Growing up, I never really ate many potato chips and they were
rarely purchased for the home. My mother always said that they were unhealthy and led to weight problems — and had no nutritional value of their own. With Proctor & Gamble issuing a limited recall on some Pringles because of possible Salmonella poisoning, we have to ask ourselves how far we are willing to go to enjoy a tasty treat.


It seems healthy snacks are not immune to this sort of poisoning — the popular healthier snack Veggie Booty was tainted with Salmonella a few years ago, and Healthy Valley Granola bars were also recalled for the same reason.

I believe that the problem extends far beyond simply figuring out how to eliminate salmonella in our snack foods. We need to completely rethink what it means to eat food in general.

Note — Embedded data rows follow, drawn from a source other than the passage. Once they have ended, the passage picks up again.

(** [listMarkdownFilesInFolder] does not depend on slashes at the end of
    the folder path.  It lists exactly the markdown files of the vault
    whose path goes on after the folder and a slash, in the order of the
    vault: the files of sub-folders are listed too, and no file of a
    folder whose name only begins like this one is. *)
Theorem listMarkdownFilesInFolder_slashes (w : W) (folder : str) (n : nat) :
  listMarkdownFilesInFolder w (folder ++ repeat (ch "/") n)
  = listMarkdownFilesInFolder w folder
  /\ Forall (fun f => f ∈ getMarkdownFiles w
                      /\ exists rest,
                           path f = strip_slashes folder ++ lit "/" ++ rest)
       (listMarkdownFilesInFolder w folder)
  /\ (forall f,
        f ∈ listMarkdownFilesInFolder w folder
        <-> f ∈ getMarkdownFiles w
            /\ exists rest,
                 path f = strip_slashes folder ++ lit "/" ++ rest)
  /\ (forall f sub rest,
        f ∈ getMarkdownFiles w ->
        path f = strip_slashes folder ++ lit "/" ++ sub ++ lit "/" ++ rest ->
        f ∈ listMarkdownFilesInFolder w folder)
  /\ (forall f c rest,
        c <> ch "/" -> path f = strip_slashes folder ++ c :: rest ->
        f ∉ listMarkdownFilesInFolder w folder)
  /\ sublist (listMarkdownFilesInFolder w folder) (getMarkdownFiles w).
Proof.
  assert (Hiff : forall f,
            f ∈ listMarkdownFilesInFolder w folder
            <-> f ∈ getMarkdownFiles w
                /\ exists rest,
                     path f = strip_slashes folder ++ lit "/" ++ rest).
  { intros f. unfold listMarkdownFilesInFolder. fold (strip_slashes folder).
    rewrite list_elem_of_In, List.filter_In, <- list_elem_of_In.
    rewrite startsWith_app. split; intros [Hin [rest Hr]]; (split; [done|]);
      exists rest; by rewrite Hr, <- ?app_assoc, ?app_assoc. }
  split; [|split; [|split; [done|split; [|split]]]].
  - unfold listMarkdownFilesInFolder.
    fold (strip_slashes (folder ++ repeat (ch "/") n)).
    fold (strip_slashes folder). by rewrite strip_slashes_slashes.
  - apply Forall_forall. intros f Hf. by apply Hiff.
  - intros f sub rest Hin Hp. apply Hiff. split; [done|].
    by exists (sub ++ lit "/" ++ rest).
  - intros f c rest Hc Hp Hf. apply Hiff in Hf as [_ [rest' Hr]].
    rewrite Hp in Hr. apply app_inv_head in Hr.
    injection Hr as Hr _. done.
  - unfold listMarkdownFilesInFolder. apply filter_sublist.
Qed.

We know that it cannot be a coincidence that the average weight of people in the United States has spiraled upwards in the last fifty years. Michael Pollan has come up with some excellent suggestions for eating.

While it is true that there have been cases of salmonella that have been found in vegetables — here, too, it seems to have come from a packaged product rather than a vegetable purchased at a farmer’s market.

While I am on the subject of farmer’s markets, I would like you to take any opportunity you have to buy your groceries at farmer’s markets.  Farmer’s markets are overflowing with real food that should be the sort that you put on your plate, not pre-packaged overproduced highly marketed non-nutritious garbage.

When you pay more for the packaging and advertising of your food than the food itself, you know there is a problem — one that sometimes has lethal repercussions.

2 Comments

  1. Great article, Gordon! I appreciate your many warnings and we must all take them to heart and not blindly trust what we purchase.
    It’s funny there was a big debate a bit ago: Are Pringles Potato Chips Or Not? It seems they’re made from a mash and then formed. They are not cut from whole potatoes and other potato chip companies were complaining about false advertising:
    http://www.nytimes.com/2009/06/01/opinion/01mon4.html
    We should also be aware that even fresh, good, foods can be tainted with with e. coli…
    Spinach:
    http://www.google.com/search?q=e-coli+spinach
    Alfalfa Sprouts:
    http://www.google.com/search?q=e-coli+alfalfa+sprouts

  2. David,
    So true! It still seems that most e.coli problems come from mass commercial farms rather than the smaller ones who peddle their wares at small markets around the country.